(Given entries):
(* ===== verification/SplitTable.v ===== *)
(** The bucket table of [lf.SplitHashMap]: its accesses are verified. *)

From S2P Require Export ListOps SplitCode.
Export SplitMap.
Local Open Scope prog_scope.

(** ** Changes of the table *)

Section table.
Context {K : Type} (zeroK : K).
Abbreviation sig := (Z * K * bool)%type.
Implicit Types (T : table) (free : gmap loc nat) (P : loc → nat → sig → Prop) (sg : bucketSegment).

Lemma empty_segment_none i (x : loc) : empty_segment !! i ≠ Some (Some x).
Proof. intros H%lookup_replicate. by destruct H. Qed.

Lemma table_new_segment T free P t :
  table_ok zeroK T free P →
  let T' := Table (tb_segs T ++ [empty_segment]) (tb_segments T) (tb_size T) in
  table_ok zeroK T' (<[length (tb_segs T) := t]> free) P ∧ table_le T T'.
Proof.
  intros [Hw Hs Hu Hi Hf Hb (a0 & sg0 & x0 & ? & Hsg0 & ?) Hp]. cbn zeta.
  assert (∀ a sg, tb_segs T !! a = Some sg → (tb_segs T ++ [empty_segment]) !! a = Some sg) as Hkeep.
  { intros a sg. apply lookup_app_l_Some. }
  split; [split|split]; simpl; try done.
  - intros a sg. rewrite lookup_snoc_Some. intros [[_ ?]|[_ <-]]; [by eapply Hs|apply length_replicate].
  - intros j a Hj. destruct (Hu j a Hj) as [[sg Ha] Hfr]. split; [exists sg; by apply Hkeep|].
    rewrite lookup_insert_ne; [done|]. apply lookup_lt_Some in Ha. lia.
  - intros a u [[<- _]|[_ Ha]]%lookup_insert_Some; [by apply list_lookup_middle|by eapply Hkeep, Hf].
  - intros j a sg i x Hj. rewrite lookup_snoc_Some. intros [[_ Ha]|[-> _]] Hx; [by eapply Hb|].
    destruct (Hu j _ Hj) as [[? ?%lookup_lt_Some] _]. lia.
  - exists a0, sg0, x0. split; [done|]. split; [by apply Hkeep|done].
  - intros a sg i x Ha Hx. exists sg. split; [by apply Hkeep|done].
Qed.

(** A private segment is installed. *)
Lemma table_publish T free P (j : nat) a t :
  table_ok zeroK T free P → tb_segments T !! j = Some None → free !! a = Some t →
  let T' := Table (tb_segs T) (<[j := Some a]> (tb_segments T)) (tb_size T) in
  table_ok zeroK T' (delete a free) P ∧ table_le T T'.
Proof.
  intros [Hw Hs Hu Hi Hf Hb (a0 & sg0 & x0 & H0 & ? & ?) Hp] Hj Ha. cbn zeta.
  pose proof (lookup_lt_Some _ _ _ Hj) as Hlt.
  assert (∀ j', tb_segments T !! j' = Some (Some a) → False) as Hfresh.
  { intros j' Hj'. destruct (Hu _ _ Hj'). congruence. }
  assert (∀ j' a', tb_segments T !! j' = Some (Some a') →
    <[j := Some a]> (tb_segments T) !! j' = Some (Some a')) as Hkeep.
  { intros j' a' Hj'. rewrite list_lookup_insert_ne; [done|congruence]. }
  assert (∀ j' a', <[j := Some a]> (tb_segments T) !! j' = Some (Some a') →
    j' = j ∧ a' = a ∨ tb_segments T !! j' = Some (Some a') ∧ a' ≠ a) as Hcase.
  { intros j' a' [(-> & [= <-] & _)|[_ Hj']]%list_lookup_insert_Some; [by left|right].
    split; [done|]. intros ->. by eapply Hfresh. }
  split; [split|split]; simpl; try done.
  - by rewrite length_insert.
  - intros j' a' [[-> ->]|[Hj' ?]]%Hcase.
    + split; [by eexists; eapply Hf|apply lookup_delete_eq].
    + rewrite lookup_delete_ne by done. by eapply Hu.
  - intros j1 j2 a' [[-> ->]|[Hj1 ?]]%Hcase [[-> ?]|[Hj2 ?]]%Hcase; try done. by eapply Hi.
  - intros a' u [_ Ha']%lookup_delete_Some. by eapply Hf.
  - intros j' a' sg i x [[-> ->]|[Hj' ?]]%Hcase Hsg Hx; [|by eapply Hb].
    rewrite (Hf _ _ Ha) in Hsg. injection Hsg as <-. by apply empty_segment_none in Hx.
  - exists a0, sg0, x0. split; [by apply Hkeep|done].
  - intros a' sg i x ? ?. by exists sg.
Qed.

(Exercise prompt):
Reproduce every record in full, keeping each one exactly as it reads.

(Answer to this exercise):
(* ===== verification/SplitTable.v ===== *)
(** The bucket table of [lf.SplitHashMap]: its accesses are verified. *)

From S2P Require Export ListOps SplitCode.
Export SplitMap.
Local Open Scope prog_scope.

(** ** Changes of the table *)

Section table.
Context {K : Type} (zeroK : K).
Abbreviation sig := (Z * K * bool)%type.
Implicit Types (T : table) (free : gmap loc nat) (P : loc → nat → sig → Prop) (sg : bucketSegment).

Lemma empty_segment_none i (x : loc) : empty_segment !! i ≠ Some (Some x).
Proof. intros H%lookup_replicate. by destruct H. Qed.

Lemma table_new_segment T free P t :
  table_ok zeroK T free P →
  let T' := Table (tb_segs T ++ [empty_segment]) (tb_segments T) (tb_size T) in
  table_ok zeroK T' (<[length (tb_segs T) := t]> free) P ∧ table_le T T'.
Proof.
  intros [Hw Hs Hu Hi Hf Hb (a0 & sg0 & x0 & ? & Hsg0 & ?) Hp]. cbn zeta.
  assert (∀ a sg, tb_segs T !! a = Some sg → (tb_segs T ++ [empty_segment]) !! a = Some sg) as Hkeep.
  { intros a sg. apply lookup_app_l_Some. }
  split; [split|split]; simpl; try done.
  - intros a sg. rewrite lookup_snoc_Some. intros [[_ ?]|[_ <-]]; [by eapply Hs|apply length_replicate].
  - intros j a Hj. destruct (Hu j a Hj) as [[sg Ha] Hfr]. split; [exists sg; by apply Hkeep|].
    rewrite lookup_insert_ne; [done|]. apply lookup_lt_Some in Ha. lia.
  - intros a u [[<- _]|[_ Ha]]%lookup_insert_Some; [by apply list_lookup_middle|by eapply Hkeep, Hf].
  - intros j a sg i x Hj. rewrite lookup_snoc_Some. intros [[_ Ha]|[-> _]] Hx; [by eapply Hb|].
    destruct (Hu j _ Hj) as [[? ?%lookup_lt_Some] _]. lia.
  - exists a0, sg0, x0. split; [done|]. split; [by apply Hkeep|done].
  - intros a sg i x Ha Hx. exists sg. split; [by apply Hkeep|done].
Qed.

(** A private segment is installed. *)
Lemma table_publish T free P (j : nat) a t :
  table_ok zeroK T free P → tb_segments T !! j = Some None → free !! a = Some t →
  let T' := Table (tb_segs T) (<[j := Some a]> (tb_segments T)) (tb_size T) in
  table_ok zeroK T' (delete a free) P ∧ table_le T T'.
Proof.
  intros [Hw Hs Hu Hi Hf Hb (a0 & sg0 & x0 & H0 & ? & ?) Hp] Hj Ha. cbn zeta.
  pose proof (lookup_lt_Some _ _ _ Hj) as Hlt.
  assert (∀ j', tb_segments T !! j' = Some (Some a) → False) as Hfresh.
  { intros j' Hj'. destruct (Hu _ _ Hj'). congruence. }
  assert (∀ j' a', tb_segments T !! j' = Some (Some a') →
    <[j := Some a]> (tb_segments T) !! j' = Some (Some a')) as Hkeep.
  { intros j' a' Hj'. rewrite list_lookup_insert_ne; [done|congruence]. }
  assert (∀ j' a', <[j := Some a]> (tb_segments T) !! j' = Some (Some a') →
    j' = j ∧ a' = a ∨ tb_segments T !! j' = Some (Some a') ∧ a' ≠ a) as Hcase.
  { intros j' a' [(-> & [= <-] & _)|[_ Hj']]%list_lookup_insert_Some; [by left|right].
    split; [done|]. intros ->. by eapply Hfresh. }
  split; [split|split]; simpl; try done.
  - by rewrite length_insert.
  - intros j' a' [[-> ->]|[Hj' ?]]%Hcase.
    + split; [by eexists; eapply Hf|apply lookup_delete_eq].
    + rewrite lookup_delete_ne by done. by eapply Hu.
  - intros j1 j2 a' [[-> ->]|[Hj1 ?]]%Hcase [[-> ?]|[Hj2 ?]]%Hcase; try done. by eapply Hi.
  - intros a' u [_ Ha']%lookup_delete_Some. by eapply Hf.
  - intros j' a' sg i x [[-> ->]|[Hj' ?]]%Hcase Hsg Hx; [|by eapply Hb].
    rewrite (Hf _ _ Ha) in Hsg. injection Hsg as <-. by apply empty_segment_none in Hx.
  - exists a0, sg0, x0. split; [by apply Hkeep|done].
  - intros a' sg i x ? ?. by exists sg.
Qed.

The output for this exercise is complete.